DATASET RECORDS:
(** X1: [preprocessImage] never throws, whatever the image library does: it
    returns a tensor or [null], leaves the audit log, the model state, the
    file system and the clock as they were, and makes between one and three
    calls, all of them into the image library. *)
Theorem preprocessImage_never_throws (sharp : Sharp) (imageBuffer : Buffer)
    (w : World) :
  exists (t : option (list Js.number)) (w' : World) (cs : list LibCall),
    preprocessImage sharp imageBuffer w = (Normal t, w') /\
    auditLogs w' = auditLogs w /\
    modelSession w' = modelSession w /\
    modelLoadPromise w' = modelLoadPromise w /\
    disk w' = disk w /\
    clock w' = clock w /\
    calls w' = (calls w ++ cs)%list /\
    forallb is_sharp_call cs = true /\
    (1 <= length cs <= 3)%nat.
Proof.
  rewrite preprocessImage_eval.
  destruct (metadata sharp imageBuffer) as [md|e].
  2:{ eexists _, _, _. repeat split; cbn; lia. }
  destruct (negb (Js.truthy (width md)) || negb (Js.truthy (height md))).
  { eexists _, _, _. repeat split; cbn; lia. }
  destruct (exceeds (width md) MAX_IMAGE_DIMENSION
            || exceeds (height md) MAX_IMAGE_DIMENSION).
  { eexists _, _, _. repeat split; cbn; lia. }
  destruct (resize_png sharp imageBuffer) as [resized|e].
  2:{ eexists _, _, _. repeat split; cbn; lia. }
  destruct (raw_pixels sharp resized) as [pixels|e];
    eexists _, _, _; repeat split; cbn [length]; lia.
Qed.

(** X2: [preprocessImage] returns a tensor exactly when the metadata can be
    read, both dimensions are present, non-zero and at most 4096, and the
    resize and the raw decoding both succeed; the tensor is then the
    normalisation of the raw pixels. *)
Theorem preprocessImage_tensor_iff (sharp : Sharp) (imageBuffer : Buffer)
    (w : World) (t : list Js.number) :
  fst (preprocessImage sharp imageBuffer w) = Normal (Some t) <->
  exists (px_w px_h : Z) (f : option string) (resized pixels : Buffer),
    metadata sharp imageBuffer =
      Normal {| format := f; width := Some px_w; height := Some px_h |} /\
    px_w <> 0 /\ px_h <> 0 /\ px_w <= 4096 /\ px_h <= 4096 /\
    resize_png sharp imageBuffer = Normal resized /\
    raw_pixels sharp resized = Normal pixels /\
    t = fill_tensor pixels.
Proof.
  rewrite preprocessImage_eval. split.
  - destruct (metadata sharp imageBuffer) as [[f [px_w|] [px_h|]]|e];
      cbn [width height Js.truthy negb orb fst];
      rewrite ?orb_true_r; try discriminate.
    destruct (Z.eqb_spec px_w 0) as [|Hw]; cbn [negb orb fst]; [discriminate|].
    destruct (Z.eqb_spec px_h 0) as [|Hh]; cbn [negb orb fst]; [discriminate|].
    unfold exceeds, MAX_IMAGE_DIMENSION.
    destruct (Z.ltb_spec 4096 px_w) as [|Hw']; cbn [orb fst]; [discriminate|].
    destruct (Z.ltb_spec 4096 px_h) as [|Hh']; cbn [orb fst]; [discriminate|].
    destruct (resize_png sharp imageBuffer) as [resized|e]; [|discriminate].
    destruct (raw_pixels sharp resized) as [pixels|e] eqn:Hraw; [|discriminate].
    cbn [fst]. intros [= <-].
    exists px_w, px_h, f, resized, pixels. repeat split; assumption.
  - intros (px_w & px_h & f & resized & pixels
            & -> & Hw & Hh & Hw' & Hh' & -> & -> & ->).
    cbn [width height Js.truthy].
    apply Z.eqb_neq in Hw, Hh. rewrite Hw, Hh. cbn [negb orb].
    unfold exceeds, MAX_IMAGE_DIMENSION.
    apply Z.ltb_ge in Hw', Hh'. rewrite Hw', Hh'. reflexivity.
Qed.

Lemma preprocessImage_tensor_iff_witness :
  ~ exists t : list Js.number,
      fst (preprocessImage Scenario.sharp_png Scenario.upload Scenario.start)
      = Normal (Some t).
Proof.
  intros [t H].
  apply (preprocessImage_tensor_iff Scenario.sharp_png Scenario.upload
           Scenario.start t) in H.
  destruct H as (px_w & px_h & f & resized & pixels & _ & _ & _ & _ & _ & _ & Hraw & _).
  discriminate Hraw.
Defined.

(** ** The normalisation loop *)

(** Every byte value normalises, after rounding to binary32, to a number in
    [-1, 1]. *)
Lemma sample_in_unit_range (p : Byte.byte) :
  in_unit_range (fround (normalize_sample p)) = true.
Proof. destruct p; vm_compute; reflexivity. Qed.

YOUR TASK: What is needed is the number of lines above that include the string "apply", and nothing else.

OUTPUT OF THE TASK: 3